▶ Task description
Repeat the first line of the listing and each line after it, exactly, through the line containing "(m : AuthMessage)".

▶ Record extracts
________________

(* ===== verification/RemoteSdk.v ===== *)
(** * The remote protocol SDK (src/sdk/remote_protocol.cpp, include/minitun/remote_protocol.hpp)

    [Codec] pairs the typed messages with their message types and frames; its
    theorems rest on the [WireFormat] interface of the messages and on the
    [StreamDecoder] interface of the frame decoder. *)
From S2P Require Import Prelude Common Ids Codec Messages MessageFormat Stream Frame.

(** [EmptyMessage] and the [std::variant] [Message]. *)
Record EmptyMessage : Set := mkEmpty { empty_type : MessageType }.

Inductive Message : Set :=
| M_empty (m : EmptyMessage)
| M_hello (m : HelloMessage)
| M_hello_ack (m : HelloAckMessage)
| M_auth (m : AuthMessage)
| M_auth_ok (m : AuthOkMessage)
| M_auth_error (m : AuthErrorMessage)
| M_heartbeat (m : HeartbeatMessage)
| M_register_tunnel (m : RegisterTunnelMessage)
| M_register_tunnel_ok (m : RegisterTunnelOkMessage)
| M_register_tunnel_error (m : RegisterTunnelErrorMessage)
| M_unregister_tunnel (m : UnregisterTunnelMessage)
| M_request_workers (m : RequestWorkersMessage)
| M_worker_hello (m : WorkerHelloMessage)
| M_worker_accepted (m : WorkerAcceptedMessage)
| M_start_relay (m : StartRelayMessage)
| M_local_connect_ok (m : LocalConnectOkMessage)
| M_local_connect_error (m : LocalConnectErrorMessage).

(** [std::in_place_type<T>] and [std::get_if<T>]. *)
Class Alternative (T : Set) := {
  inject : T -> Message;
  get_if : Message -> option T;
  get_if_inject m : get_if (inject m) = Some m;
  get_if_Some x m : get_if x = Some m -> x = inject m
}.

Ltac alternative := try done; intros [] ?; simpl; intros; by simplify_eq.

#[export] Program Instance alt_empty : Alternative EmptyMessage :=
  {| inject := M_empty; get_if x := match x with M_empty m => Some m | _ => None end |}.
Solve Obligations with alternative.
#[export] Program Instance alt_hello : Alternative HelloMessage :=
  {| inject := M_hello; get_if x := match x with M_hello m => Some m | _ => None end |}.
Solve Obligations with alternative.
#[export] Program Instance alt_hello_ack : Alternative HelloAckMessage :=
  {| inject := M_hello_ack;
     get_if x := match x with M_hello_ack m => Some m | _ => None end |}.
Solve Obligations with alternative.
#[export] Program Instance alt_auth : Alternative AuthMessage :=
  {| inject := M_auth;
     get_if x := match x with M_auth m => Some m | _ => None end |}.
Solve Obligations with alternative.
#[export] Program Instance alt_auth_ok : Alternative AuthOkMessage :=
  {| inject := M_auth_ok;
     get_if x := match x with M_auth_ok m => Some m | _ => None end |}.
Solve Obligations with alternative.
#[export] Program Instance alt_auth_error : Alternative AuthErrorMessage :=
  {| inject := M_auth_error;
     get_if x := match x with M_auth_error m => Some m | _ => None end |}.
Solve Obligations with alternative.
#[export] Program Instance alt_heartbeat : Alternative HeartbeatMessage :=
  {| inject := M_heartbeat;
     get_if x := match x with M_heartbeat m => Some m | _ => None end |}.
Solve Obligations with alternative.
#[export] Program Instance alt_register_tunnel : Alternative RegisterTunnelMessage :=
  {| inject := M_register_tunnel;
     get_if x := match x with M_register_tunnel m => Some m | _ => None end |}.
Solve Obligations with alternative.
#[export] Program Instance alt_register_tunnel_ok : Alternative RegisterTunnelOkMessage :=
  {| inject := M_register_tunnel_ok;
     get_if x := match x with M_register_tunnel_ok m => Some m | _ => None end |}.
Solve Obligations with alternative.
#[export] Program Instance alt_register_tunnel_error : Alternative RegisterTunnelErrorMessage :=
  {| inject := M_register_tunnel_error;
     get_if x := match x with M_register_tunnel_error m => Some m | _ => None end |}.
Solve Obligations with alternative.
#[export] Program Instance alt_unregister_tunnel : Alternative UnregisterTunnelMessage :=
  {| inject := M_unregister_tunnel;
     get_if x := match x with M_unregister_tunnel m => Some m | _ => None end |}.
Solve Obligations with alternative.
#[export] Program Instance alt_request_workers : Alternative RequestWorkersMessage :=
  {| inject := M_request_workers;
     get_if x := match x with M_request_workers m => Some m | _ => None end |}.
Solve Obligations with alternative.
#[export] Program Instance alt_worker_hello : Alternative WorkerHelloMessage :=
  {| inject := M_worker_hello;
     get_if x := match x with M_worker_hello m => Some m | _ => None end |}.
Solve Obligations with alternative.
#[export] Program Instance alt_worker_accepted : Alternative WorkerAcceptedMessage :=
  {| inject := M_worker_accepted;
     get_if x := match x with M_worker_accepted m => Some m | _ => None end |}.
Solve Obligations with alternative.
#[export] Program Instance alt_start_relay : Alternative StartRelayMessage :=
  {| inject := M_start_relay;
     get_if x := match x with M_start_relay m => Some m | _ => None end |}.
Solve Obligations with alternative.
#[export] Program Instance alt_local_connect_ok : Alternative LocalConnectOkMessage :=
  {| inject := M_local_connect_ok;
     get_if x := match x with M_local_connect_ok m => Some m | _ => None end |}.
Solve Obligations with alternative.
#[export] Program Instance alt_local_connect_error : Alternative LocalConnectErrorMessage :=
  {| inject := M_local_connect_error;
     get_if x := match x with M_local_connect_error m => Some m | _ => None end |}.
Solve Obligations with alternative.

(** [encode_as<T>]. *)
Definition encode_as {T : Set} `{Alternative T} (encoder : T -> Result bytes) (message : Message) :
    Result bytes :=
  match get_if message with
  | None => failure invalid_argument "remote SDK message value does not match its message type"
  | Some value => encoder value
  end.

(** [message_result<T>]. *)
Definition message_result {T : Set} `{Alternative T} (decoded : Result T) : Result Message :=
  match decoded with Err e => Err e | Ok value => Ok (inject value) end.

________________

▶ Finished exercise
(* ===== verification/RemoteSdk.v ===== *)
(** * The remote protocol SDK (src/sdk/remote_protocol.cpp, include/minitun/remote_protocol.hpp)

    [Codec] pairs the typed messages with their message types and frames; its
    theorems rest on the [WireFormat] interface of the messages and on the
    [StreamDecoder] interface of the frame decoder. *)
From S2P Require Import Prelude Common Ids Codec Messages MessageFormat Stream Frame.

(** [EmptyMessage] and the [std::variant] [Message]. *)
Record EmptyMessage : Set := mkEmpty { empty_type : MessageType }.

Inductive Message : Set :=
| M_empty (m : EmptyMessage)
| M_hello (m : HelloMessage)
| M_hello_ack (m : HelloAckMessage)
| M_auth (m : AuthMessage)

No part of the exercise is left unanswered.